Volkswagen has a new CEO in America. He faces things he cannot overcome, including a limited lineup of models, too many cars in categories Americans no longer buy, as well as competitors that have more dealerships, more marketing dollars and better brands.
VW really doesn’t need a CEO in the United States at all. It might as well run the unit out of Germany.
The company announced:
Scott Keogh, head of Audi of America, was named president and CEO of Volkswagen Group of America as well as head of the Volkswagen brand for the North American region. Keogh, who joined Audi in 2006, will succeed Hinrich J. Woebcken, who led the successful transformation of Volkswagen in North America. Woebcken will remain with the company as an adviser.
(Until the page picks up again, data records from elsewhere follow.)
(** * Spreadsheet evaluation core: axis indexes, dependency graph, splice
      transformation and the [Table] coordinator.

    Shallow embedding of [src/axis-index.ts], [src/cell-store.ts],
    [src/dep-graph.ts], [src/range-watchers.ts], [src/parser.ts],
    [src/transform.ts], [src/types.ts] and [src/sheet.ts].

    Modelling conventions.
    - JavaScript numbers used as positions, counts, offsets and cell values
      are mathematical integers ([Z]).
    - An axis identifier [`id${n}`] is represented by its counter [n]; the
      template string is injective in [n] and never falsy.
    - [addressKey] builds ["row:col"]; identifiers hold no colon, so the key
      is represented by the pair and [parseAddressKey] is its inverse.
    - A JavaScript [Map] or [Set] iterates in insertion order, and that
      order decides the order of recalculation: maps are association lists
      and sets are duplicate-free lists, both in insertion order.
    - Loops whose bound is not structural ([while (queue.length > 0)], the
      recursive [visit]) take a fuel computed from the graph; the fuel is
      shown to be sufficient. *)

From Stdlib Require Import Ascii String DecimalString.
From Stdlib Require Import ZArith Arith Bool Lia List.
From Stdlib Require Import Permutation.
From Stdlib Require DecimalPos.
Import ListNotations.
Local Open Scope Z_scope.
(** The addresses along the links of records laid out by [linked]: one
    after the other, to the last record. *)
Lemma chain_of_linked (ns : list (ErrorPosition * bytes)) :
  forall (H : store) (fuel : nat),
    ns <> [] -> length ns < fuel ->
    chain (H ++ linked (length H) ns) fuel (length H) = seq (length H) (length ns).
Proof.
  induction ns as [|[n f] ns IH]; intros H fuel Hne Hfuel; [now exfalso|].
  destruct fuel as [|fuel]; [cbn in Hfuel; lia|].
  cbn [chain linked length seq]. f_equal.
  rewrite nth_error_app2 by lia. rewrite Nat.sub_diag. cbn [nth_error node LocatedIn].
  destruct ns as [|m ns]; [reflexivity|].
  specialize (IH (H ++ [node n f (Some (S (length H)))]) fuel).
  rewrite length_app in IH. cbn [length] in IH. rewrite Nat.add_1_r in IH.
  rewrite <- app_assoc in IH. cbn [app] in IH.
  apply IH; [discriminate|]. cbn [length] in *. lia.
Qed.

Lemma nth_error_linked (ns : list (ErrorPosition * bytes)) :
  forall (a i : nat) (n : ErrorPosition) (f : bytes),
    nth_error ns i = Some (n, f) ->
    exists next, nth_error (linked a ns) i = Some (node n f next).
Proof.
  induction ns as [|[m g] ns IH]; intros a i n f Hi.
  - destruct i; discriminate Hi.
  - destruct i as [|i].
    + inversion Hi; subst. cbn [linked nth_error]. eexists. reflexivity.
    + cbn [linked nth_error] in *. now apply IH.
Qed.

Lemma linesOf_length (links : list (bytes * bytes)) :
  length (linesOf links) = 2 * length links.
Proof.
  induction links as [|[loc frag] links IH]; [reflexivity|].
  cbn [linesOf length]. rewrite IH. lia.
Qed.

(** The root and its fragment, on a parser just made. *)
Lemma root_and_fragment (top frag0 : bytes) (more : list bytes)
  (n0 : ErrorPosition) (f0 : bytes) :
  topLevelOf top = Some n0 -> fragmentOf frag0 = Some f0 ->
  exists p1 p2,
    parseTopLevel (ep_start (newLineConsumer (top :: frag0 :: more))
                     newErrorPositionParser)
    = Goto (Some parseSourceFragmentSt) p1
    /\ parseSourceFragment p1 = Goto (Some parseLocatedInExpressionSt) p2
    /\ linking p2 [] (node n0 f0 None) more.
Proof.
  intros Htop Hfrag. apply topLevelOf_reads in Htop.
  destruct (readTopLevel_fresh _ Htop) as [Hn _].
  apply fragmentOf_reads in Hfrag. destruct Hfrag as [Hlt Hf].
  unfold parseTopLevel, ep_start, newLineConsumer, newErrorPositionParser,
    ep_fetch, fetchNextLine. ep_simpl.
  rewrite Htop. unfold alloc. ep_simpl.
  do 2 eexists. split; [reflexivity|].
  unfold parseSourceFragment, ep_fetch, fetchNextLine. ep_simpl.
  rewrite Hlt. ep_simpl. split; [reflexivity|].
  constructor; ep_simpl; try reflexivity.
  cbn [length app update]. subst f0. rewrite node_of_fresh by exact Hn.
  reflexivity.
Qed.
(** [convert(fileNames)] *)
Definition convert (fuel : nat) (cv : Converter) (fileNames : Loc) : M ConverterResult :=
  normalizeFileNames fileNames ;;;
  files <- readStringArray fileNames ;;
  emit (EvCreateProgram files) ;;;
  newContext fileNames (createProgram host files) ;;;
  trigger EVENT_BEGIN None ;;;
  errors <- compile fuel cv ;;
  project <- resolve ;;
  trigger EVENT_END None ;;;
  ret {| errors := errors; projectReflection := project |}.

End WithHost.

(** ** Registration sequences *)

Inductive RegistryOp :=
| Register (converter : ComponentRef)
| Unregister (converter : ComponentRef).

Definition applyOp (host : Host) (cv : Converter) (op : RegistryOp) : Converter :=
  match op with
  | Register c => addTypeConverter host c cv
  | Unregister c => removeTypeConverter c cv
  end.

(** The converter after the operations [ops], starting from [initialize]. *)
Definition applyOps (host : Host) (ops : list RegistryOp) : Converter :=
  foldl (applyOp host) initialize ops.

Definition hasNodeRole (host : Host) (c : ComponentRef) : bool :=
  bool_decide (is_Some (nodeRole (typeComponent host c))).

Definition hasTypeRole (host : Host) (c : ComponentRef) : bool :=
  bool_decide (is_Some (typeRole (typeComponent host c))).

(** The list without the first occurrence of [c]. *)
Fixpoint withoutFirst (c : ComponentRef) (l : list ComponentRef) : list ComponentRef :=
  match l with
  | [] => []
  | x :: later => if decide (x = c) then later else x :: withoutFirst c later
  end.

(** The converters registered in a role and not unregistered since, in
    the order of their registration; unregistering takes the earliest
    registration of the converter back. *)
Definition registrationOrder (inRole : ComponentRef -> bool) (ops : list RegistryOp)
  : list ComponentRef :=
  foldl (fun registered op =>
           match op with
           | Register c => if inRole c then registered ++ [c] else registered
           | Unregister c => withoutFirst c registered
           end) [] ops.

(** In [order], [x] is met before [y] is. *)
Fixpoint precedes (order : list ComponentRef) (x y : ComponentRef) : bool :=
  match order with
  | [] => false
  | z :: later =>
      if decide (z = x) then true
      else if decide (z = y) then false
      else precedes later x y
  end.

(** The priority a converter is sorted by. *)
Definition priorityOf (host : Host) (c : ComponentRef) : Z :=
  orZero (priority (typeComponent host c)).

(** [a] may stand before [b] in a list sorted by descending priority. *)
Definition descending (host : Host) (a b : ComponentRef) : Prop :=
  priorityOf host b <= priorityOf host a.

(** The converters of priority [p], in the order of the list. *)
Definition withPriority (host : Host) (p : Z) (l : list ComponentRef) : list ComponentRef :=
  filter (fun c => priorityOf host c = p) l.

(** The engine's sort is stable: elements that compare equal are left in
    the order they had. *)
Definition stableSort (host : Host) : Prop :=
  forall array x y, sortTies host array x y = true.

(** One list of the registry against the registrations of its role, when
    the sort is stable. *)
Definition listInvariant (host : Host) (l registered : list ComponentRef) : Prop :=
  StronglySorted (descending host) l /\
  forall p, withPriority host p l = withPriority host p registered.


(** The world in which [convertNode] runs the node converter of [node],
    when the caller's visit stack holds [stack]: the context's stack is a
    new array, [stack] followed by [node]. *)
Definition enterNode (node : Node) (stack : list Node) (w : World) : World :=
  {| nodeArrays := nodeArrays w ++ [stack ++ [node]];
     stringArrays := stringArrays w;
     fileNameOf := fileNameOf w;
     ctx := {| fileNames := fileNames (ctx w);
               visitStack := length (nodeArrays w);
               project := project (ctx w);
               program := program (ctx w) |};
     log := log w |}.

(** The world with [context.visitStack = l]. *)
Definition withVisitStack (l : Loc) (w : World) : World :=
  setContext {| fileNames := fileNames (ctx w); visitStack := l;
                project := project (ctx w); program := program (ctx w) |} w.

(** The events of the traversal: calls of node converters. *)
Definition isConvertEvent (e : Event) : Prop :=
  match e with
  | EvConvert _ _ => True
  | _ => False
  end.

(** What a traversal step may change between [w] and [w']: it may add
    arrays of nodes, reflections to the project and calls of node
    converters to the log, and fix the file names of source files. *)
Record footprint (w w' : World) : Prop := {
  fp_visitStack : visitStack (ctx w') = visitStack (ctx w);
  fp_fileNames : fileNames (ctx w') = fileNames (ctx w);
  fp_program : program (ctx w') = program (ctx w);
  fp_nodeArrays :
    forall (l : Loc) (a : list Node),
      nodeArrays w !! l = Some a -> nodeArrays w' !! l = Some a;
  fp_stringArrays : stringArrays w' = stringArrays w;
  fp_log : exists es, log w' = log w ++ es /\ Forall isConvertEvent es
}.

(** ** Notions used in the statements *)

(** [type || context.getTypeAtLocation(node)], and the call it makes. *)
Definition typeAt (host : Host) (node : Node) (type : option TsType) : option TsType :=
  match type with
  | Some t => Some t
  | None => getTypeAtLocation host node
  end.

Definition typeLookup (node : Node) (type : option TsType) : list Event :=
  match type with
  | Some _ => []
  | None => [EvGetTypeAtLocation node]
  end.

(** The node-driven converter [c] is asked and answers [false]. *)
Definition rejectsNode (host : Host) (node : Node) (type : option TsType)
           (c : ComponentRef) : Prop :=
  exists supportsNode convertNode_,
    nodeRole (typeComponent host c) = Some (supportsNode, convertNode_) /\
    supportsNode node type = false.

(** The node-driven converter [c] answers [true] and converts to [result]. *)
Definition acceptsNode (host : Host) (node : Node) (type : option TsType)
           (c : ComponentRef) (result : option ModelType) : Prop :=
  exists supportsNode convertNode_,
    nodeRole (typeComponent host c) = Some (supportsNode, convertNode_) /\
    supportsNode node type = true /\ convertNode_ node type = result.

Definition rejectsType (host : Host) (type : TsType) (c : ComponentRef) : Prop :=
  exists supportsType convertType_,
    typeRole (typeComponent host c) = Some (supportsType, convertType_) /\
    supportsType type = false.

Definition acceptsType (host : Host) (type : TsType) (c : ComponentRef)
           (result : option ModelType) : Prop :=
  exists supportsType convertType_,
    typeRole (typeComponent host c) = Some (supportsType, convertType_) /\
    supportsType type = true /\ convertType_ type = result.

Definition allPhases : list Phase :=
  [OptionsPhase; SyntacticPhase; GlobalPhase; SemanticPhase].

(** The diagnostic pipeline as the specification words it: the phases are
    asked in order; the first that reports anything ends the pipeline with
    its list; if none does the result is empty.  The phases asked come
    first, the result second. *)
Fixpoint pipeline (p : Program) (phases : list Phase) : list Phase * list Diagnostic :=
  match phases with
  | [] => ([], [])
  | phase :: later =>
      match diagnosticsOf p phase with
      | [] => (phase :: (pipeline p later).1, (pipeline p later).2)
      | reported => ([phase], reported)
      end
  end.

(** The path preparation of [convert]. *)
Definition normalized (host : Host) (fileName : string) : string :=
  normalizePath host (normalizeSlashes host fileName).

(** The firing of the resolve event for a reflection of the project. *)
Definition resolveEvent (id : nat) : Event :=
  EvTrigger EVENT_RESOLVE (Some id).

(** The node converter body [p] asks [convertNode] for nodes below [N]
    only, whatever it is answered. *)
Inductive asksBelow (N : nat) : Plugin -> Prop :=
| asksBelow_Return result : asksBelow N (Return result)
| asksBelow_Raise message : asksBelow N (Raise message)
| asksBelow_ConvertChild child k :
    (child < N)%nat -> (forall r, asksBelow N (k r)) -> asksBelow N (ConvertChild child k)
| asksBelow_RegisterReflection r k :
    asksBelow N k -> asksBelow N (RegisterReflection r k).

(** The computation came to an end: it returned or threw. *)
Definition terminated {A} (o : Outcome A) : Prop :=
  match o with
  | OutOfFuel => False
  | _ => True
  end.

(** The traversal of [compile] as the specification has it: the source
    files are taken in the order of the program; each has its file name
    made absolute, then is converted with [convertNode].  The worlds are
    those before and after the traversal. *)
Inductive traversal (host : Host) (fuel : nat) (cv : Converter)
  : list Node -> World -> World -> Prop :=
| traversal_nil w : traversal host fuel cv [] w w
| traversal_cons sourceFile later w afterFix result afterConvert w' :
    fixFileName host sourceFile w = Ok tt afterFix ->
    convertNode host fuel cv sourceFile afterFix = Ok result afterConvert ->
    traversal host fuel cv later afterConvert w' ->
    traversal host fuel cv (sourceFile :: later) w w'.

(** The calls of node converters that the traversal makes on the source
    files themselves: one for each source file whose kind has a converter,
    in the order of the program. *)
Definition sourceFileCalls (host : Host) (cv : Converter) (sourceFiles : list Node)
  : list Event :=
  omap (fun sourceFile =>
          match nodeConverters cv !! nodeKind host sourceFile with
          | Some c => Some (EvConvert c sourceFile)
          | None => None
          end) sourceFiles.

(** The world in which [convert] starts [compile], the caller's array at
    [l] holding [a] when [convert] is called. *)
Definition beginWorld (host : Host) (l : Loc) (a : list string) (w : World) : World :=
  let files := map (normalized host) a in
  {| nodeArrays := nodeArrays w ++ [[]];
     stringArrays := <[l := files]> (stringArrays w);
     fileNameOf := fileNameOf w;
     ctx := {| fileNames := l;
               visitStack := length (nodeArrays w);
               project := [];
               program := createProgram host files |};
     log := log w ++ [EvCreateProgram files; EvTrigger EVENT_BEGIN None] |}.

(** The firings that end [convert]: the resolve pass over [entries], then
    the end of the conversion. *)
Definition closingEvents (entries : list nat) : list Event :=
  [EvTrigger EVENT_RESOLVE_BEGIN None] ++ map resolveEvent entries
    ++ [EvTrigger EVENT_RESOLVE_END None; EvTrigger EVENT_END None].

(** ** A small project

    One source file with a class that refers to itself, a node of a kind
    nobody converts, and a declaration whose comment has the marker
    without a feature list. *)
Module Demo.

(** Backslashes become slashes. *)
Fixpoint slashes (s : string) : string :=
  match s with
  | EmptyString => EmptyString
  | String c s' =>
      String (if decide (c = ascii_of_nat 92) then "/"%char else c) (slashes s')
  end.

Definition sourceFile : Node := 0%nat.
Definition classNode : Node := 1%nat.
Definition unsupportedNode : Node := 2%nat.
Definition brokenNode : Node := 3%nat.

Definition kindOf (n : Node) : Z :=
  match n with
  | O => 265
  | 1%nat => 229
  | 2%nat => 17
  | _ => 228
  end.

Definition commentOf (n : Node) : option string :=
  match n with
  | 1%nat => Some "A component. @notSupportedIn IE, Firefox @componentOptions"
  | 3%nat => Some "@notSupportedIn"
  | _ => None
  end.

Definition plainReflection (id : nat) : Reflection :=
  {| reflId := id; isDeclarationReflection := false; kind := OtherKind 1;
     comment := None; notSupportedIn := None; flagCoveoComponentOptions := false;
     extendedTypes := None; implementedTypes := None |}.

Definition classReflection : Reflection :=
  {| reflId := 1; isDeclarationReflection := true; kind := OtherKind 128;
     comment := None; notSupportedIn := None; flagCoveoComponentOptions := false;
     extendedTypes := Some [{| typeId := 7; toString := "Component" |}];
     implementedTypes := Some [{| typeId := 8; toString := "IDisposable" |}] |}.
At least Audi is relatively successful in the United States.
VW has escaped from the diesel engine scandal that harmed both its image and its sales. U.S. unit sales are on the rise. They hit 266,228, up 5.5% from last year, but VW only has 2% of the U.S. market. If not for sales of its new Tiguan sport utility vehicle, which are up 987% to 67,232, VW’s sales would be a wreck.
VW’s model line shows why the company cannot be a success in America. It is mostly made of low-priced sedans that get high gas mileage because they have small engines. This is the sort of lineup Ford abandoned in the United States. Americans have a growing taste for pickups, crossovers and SUVs. While VW has SUVs, they are very limited in number. The large Japanese and U.S. car companies best it in similar models, even with Ford’s exit.
VW’s dealership count is almost much lower than those of major Japanese companies and the so-called Detroit Three. Its marketing budgets are also dwarfed by its larger competition.
VW lacks the tools for a turnaround, so the appointment of a new CEO won’t matter.